● EXERCISE PROMPT: Exactness is required throughout. Return every record once more.
□ □ □ □ □ □ □
(** * xitool: the database administration tool

    A shallow embedding of [tools/utils/common.py], [tools/utils/database.py]
    and [tools/xitool.py], and the properties of the settings loader, the
    fixture export, the import-file selection, the backup naming and the exit
    status that follow from the code.

    Python [str] values are modelled as [string]; one [ascii] stands for one
    code point, so the model covers text whose code points are below 256.
    The operating system is a POSIX system throughout: [os.sep] is a slash
    and [os.linesep] a line feed. The content of a file is the text stored
    in it; reading and writing in text mode translate the line ends as
    [open] does without a [newline] argument. *)

From Stdlib Require Import ZArith Lia Bool Ascii DecimalString DecimalZ.
From Stdlib Require Strings.Byte.
From stdpp Require Import gmap strings list sorting.

Local Open Scope Z_scope.

(** ** Python built-ins used by the tool *)

Module Py.

(** Exceptions the modelled code can raise, all subclasses of [Exception]. *)
Inductive exn : Type :=
| IndexError
| ValueError
| TypeError
| OSError
| KeyError
| DatabaseError.

(** A computation that returns a value or raises. *)
Inductive result (A : Type) : Type :=
| Ok (a : A)
| Raise (e : exn).
Arguments Ok {A} a.
Arguments Raise {A} e.

Definition bind {A B : Type} (m : result A) (k : A -> result B) : result B :=
  match m with
  | Ok a => k a
  | Raise e => Raise e
  end.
□ □ □ □ □ □ □
● RESPONSE:
(** * xitool: the database administration tool

    A shallow embedding of [tools/utils/common.py], [tools/utils/database.py]
    and [tools/xitool.py], and the properties of the settings loader, the
    fixture export, the import-file selection, the backup naming and the exit
    status that follow from the code.

    Python [str] values are modelled as [string]; one [ascii] stands for one
    code point, so the model covers text whose code points are below 256.
    The operating system is a POSIX system throughout: [os.sep] is a slash
    and [os.linesep] a line feed. The content of a file is the text stored
    in it; reading and writing in text mode translate the line ends as
    [open] does without a [newline] argument. *)

From Stdlib Require Import ZArith Lia Bool Ascii DecimalString DecimalZ.
From Stdlib Require Strings.Byte.
From stdpp Require Import gmap strings list sorting.

Local Open Scope Z_scope.

(** ** Python built-ins used by the tool *)

Module Py.

(** Exceptions the modelled code can raise, all subclasses of [Exception]. *)
Inductive exn : Type :=
| IndexError
| ValueError
| TypeError
| OSError
| KeyError
| DatabaseError.

(** A computation that returns a value or raises. *)
Inductive result (A : Type) : Type :=
| Ok (a : A)
| Raise (e : exn).
Arguments Ok {A} a.
Arguments Raise {A} e.

Definition bind {A B : Type} (m : result A) (k : A -> result B) : result B :=
  match m with
  | Ok a => k a
  | Raise e => Raise e
  end.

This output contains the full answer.